There are other reasons for R&D investment besides a tax credit, such as a strong university research presence and a highly skilled workforce. That’s why New Hampshire had ranked so high in the past. But a credit could make the difference to some companies faced with a close decision about where to locate. And New Hampshire is starting lose some of those companies, Gittell said.
“I’m very worried about the trends,” said Gittell, and that is because a high-tech credit spills over to the rest of the economy.
First, he said, the tax credits actually result in almost twice as much private investment in research and development — 1.8 times as much, to be exact. And it is this spending that increases a country’s competitiveness.
The state will continue to lose manufacturing jobs overseas, said Gittell. Those jobs aren’t coming back. Growth will come in companies continually developing new products to meet changing demand.
“R&D is the driver of the economy in the 21st century,” said Gittell. “Our competition is global, and we don’t want to have to compete against low-wage countries with cheap labor. We want to be competing on the high end.”
And what’s the good of investing in a well-educated workforce, if the state doesn’t have high end jobs to retain them once they graduate, Gittell asked.
The “social spillover” also comes in spending derived from this highly paid workforce in terms of housing, purchasing of higher-end merchandise, dining out and so on, according to Gittell. All told, $1 million in R&D tax credits would create 70 more jobs, $53 million in personal income and $5 million in additional state products. It’s this spillover that makes the subsidy more justifiable in a state like New Hampshire, which so fully embraces a free market ideology, he said.
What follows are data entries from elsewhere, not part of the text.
Lemma words_read words redirects p l d Q :
  words_canon words = true → forallb redirect_canon redirects = true → ends_command (hd l) = true →
  At p (rest_toks words redirects l) d →
  (∀ p', At p' l d → Q (words, redirects) p') →
  wp (while_ toks (simple_step toks) ([], [])) p Q.
Proof.
  intros Hws Hrs Hend Hat HQ.
  apply (wp_tokens toks (λ acc p', ∃ wtodo rtodo, words = acc.1 ++ wtodo ∧ redirects = acc.2 ++ rtodo ∧
    (wtodo ≠ [] → acc.2 = []) ∧ At p' (rest_toks wtodo rtodo l) d)); [|by exists words, redirects].
  intros [ws rs] p1 (wtodo & rtodo & Hw & Hr & Hor & Hp1); cbn [fst snd] in *. unfold simple_step. apply wp_bind, wp_gets.
  rewrite (at_peek _ _ _ Hp1). unfold rest_toks in *. destruct wtodo as [|w wtodo]; cbn [map app] in *.
  - rewrite app_nil_r in Hw. subst ws. destruct rtodo as [|r rtodo].
    + rewrite app_nil_r in Hr. subst rs. cbn [redirects_toks flat_map app] in *.
      assert (Hstop : wp (mret (words, redirects, false)) p1 (λ r p', if r.2 : bool
        then (∃ wtodo rtodo, words = r.1.1 ++ wtodo ∧ redirects = r.1.2 ++ rtodo ∧ (wtodo ≠ [] → r.1.2 = []) ∧
          At p' (map TWord wtodo ++ redirects_toks rtodo ++ l) d) ∧ (sp_i p1 < length toks)%nat ∧ (sp_i p1 < sp_i p')%nat
        else Q r.1 p')) by (apply wp_ret; by apply HQ).
      destruct (hd l); try done; exact Hstop.
    + assert (Hrc : redirect_canon r = true).
      { eapply forallb_forall in Hrs; [exact Hrs|]. rewrite Hr. apply in_or_app. right. by left. }
      unfold redirects_toks in Hp1 |- *. cbn [flat_map] in Hp1 |- *. rewrite <-app_assoc in Hp1 |- *.
      fold (redirects_toks rtodo) in *.
      edestruct (redirect_at_reads (mret []) r p1 (redirects_toks rtodo ++ l) d) as (m & Hm & Hwm); [done|exact Hp1| |].
      2:{ destruct (redirect_head r (redirects_toks rtodo ++ l)) as (t & l' & Heq & Ht). rewrite Heq in Hm |- *.
          rewrite hd_cons in Hm |- *.
          destruct t; try done; rewrite Hm; apply wp_bind; exact Hwm. }
      intros p2 Hp2. apply wp_ret. cbn [fst snd]. split.
      * exists [], rtodo. rewrite app_nil_r, <-app_assoc. by split.
      * eapply at_moved; [exact Hp1|exact Hp2|]. rewrite (length_app (redirect_toks r)).
        unfold redirect_toks. destruct (rd_op r); simpl; lia.
  - rewrite Hor in * by done. rewrite hd_cons.
    assert (Hguard : bool_decide (ws = []) && reserved w && negb (bool_decide (w = "[[")) = false).
    { case_bool_decide as Hnil; [|done]. subst ws. simpl in Hw. subst words. unfold words_canon in Hws.
      apply command_name_parts in Hws as (_ & [Hres| ->] & _); [by rewrite Hres|]. by rewrite bool_decide_eq_true_2. }
    rewrite Hguard. apply wp_bind. eapply wp_adv; [exact Hp1|]. intros p2 Hp2. apply wp_ret. cbn [fst snd]. split.
    + exists wtodo, rtodo. rewrite <-app_assoc. by split.
    + eapply at_moved; [exact Hp1|exact Hp2|]. simpl. lia.
Qed.

Lemma simple_reads assigns words redirects p l d :
  simple_canon assigns words redirects = true → ends_command (hd l) = true →
  At p (print (NCommand assigns words redirects) ++ l) d →
  wp (parse_simple toks) p (λ n p', n = NCommand assigns words redirects ∧ At p' l d).
Proof.
  unfold simple_canon. intros [[[Has Hws]%andb_true_iff Hrs]%andb_true_iff _]%andb_true_iff Hend Hat.
  cbn [print] in Hat. rewrite <-!app_assoc in Hat. unfold parse_simple. apply wp_bind.
  eapply assigns_read; [done|exact Hws|exact Hend|exact Hat|]. intros p1 Hp1. apply wp_bind.
  eapply words_read; [done|done|exact Hend|exact Hp1|]. intros p2 Hp2. by apply wp_ret.
Qed.

(** ** What reading a level means *)

Definition rule_of (l : Level) : Rule :=
  match l with LProgram => RProgram | LAndOr => RAndOr | LPipeline => RPipeline | LCommand => RCommand end.

Definition can (fuel : nat) (rule : Rule) (d : nat) : Prop :=
  (d ≤ MAX_SYNTAX_DEPTH)%nat ∧ (4 * (MAX_SYNTAX_DEPTH - d) + rule_rank rule < fuel)%nat.

(** The tokens that may follow a tree of the level. *)
Definition follows (l : Level) (t : Tok) : bool :=
  match t with
  | TEof => true
  | TOp o =>
      negb (bool_decide (o ∈ match l with
        | LCommand => ["("]
        | LPipeline => ["("; "|"; "|&"]
        | LAndOr | LProgram => ["("; "|"; "|&"; "&&"; "||"; "&"]
        end))
  | _ => false
  end.

Lemma follows_ends l t : follows l t = true → ends_command t = true.
Proof.
  destruct t; try done. simpl. rewrite !negb_true_iff, !bool_decide_eq_false. intros Ho ->. apply Ho. destruct l; set_solver.
Qed.

(** The pipeline rule counts a level before the command rule does. *)
Definition slack (l : Level) : nat := match l with LCommand => 1 | _ => 0 end.

Definition reads (l : Level) (n : Node) : Prop :=
  stands l n = true → ∀ fuel p post d,
  can fuel (rule_of l) d → At p (print n ++ post) d → (d + nesting n ≤ MAX_SYNTAX_DEPTH + slack l)%nat →
  follows l (hd post) = true →
  wp (parse_rule toks fuel (rule_of l)) p (λ n' p', n' = n ∧ At p' post d).

(** A program ends before a closing word, after its separator, or before [)], [;;] or the end. *)
Definition stops (sep rest : list Tok) : Prop :=
  (sep = [TOp ";"] ∧ ∃ kw, hd rest = TWord kw ∧ kw ∈ BLOCK_END_WORDS) ∨
  (sep = [] ∧ hd rest ∈ [TOp ")"; TOp ";;"; TEof]).

Definition reads_program (n : Node) : Prop :=
  stands LProgram n = true → ∀ fuel p sep rest d,
  can fuel RProgram d → At p (print n ++ sep ++ rest) d → (d + nesting n ≤ MAX_SYNTAX_DEPTH)%nat →
  stops sep rest →
  wp (parse_rule toks fuel RProgram) p (λ n' p', n' = n ∧ At p' rest d).

Lemma wp_descend body n p l l' d : At p l d → (d < MAX_SYNTAX_DEPTH)%nat →
  (∀ p1, At p1 l (S d) → wp body p1 (λ n' p2, n' = n ∧ At p2 l' (S d))) →
  wp (descend body) p (λ n' p', n' = n ∧ At p' l' d).
Proof.
  intros (Hl & He & Hd) Hlt Hbody. unfold descend. apply wp_bind, wp_gets. rewrite bool_decide_eq_false_2 by lia.
  apply wp_bind, wp_modify, wp_bind. eapply wp_mono; [apply Hbody; by rewrite Hd|].
  intros n' p2 [-> (Hl2 & He2 & Hd2)]. apply wp_bind. unfold leave. apply wp_bind, wp_gets.
  rewrite bool_decide_eq_true_2 by lia. apply wp_modify, wp_ret. split; [done|]. split; [done|]. split; [done|]. simpl. lia.
Qed.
The spillover scenario would result from the proposed R&D credit passed by the Senate. Without the $1 million cap, it is estimated that the state would hand out $6.5 million in credits, resulting in 330 new jobs and $24 million in products.
The proposed New Hampshire credit also falls short of states that have higher individual caps. Larger companies are not likely to relocate because of a $50,000 credit, but it could be more significant for smaller companies, especially high-tech start-ups.
Still, subsidizing business, even primarily small business, was not an easy thing to sell to House members, even though both the governor and the state Senate have as signed on to the bill. Smith compared it to the bidding war among states and municipalities to attract companies, and questioned whether it would be better just to cut the business-tax rate a little bit.
Gittell, however, emphasized that not all tax credits are alike, and a slight tax cut won’t achieve the same results as a targeted one, which requires business to do exactly what’s needed for a state.
And individual incentive packages don’t leverage the same amount of benefits, he said. He pointed to the case of North Carolina wooing a Google server farm with a package of incentives worth $260 million to create some 250 jobs. That’s more than 35 times more per job than the proposed R&D tax credit, Gittell said.
“It’s just more effective than trying to lure a single company,” Gittell said.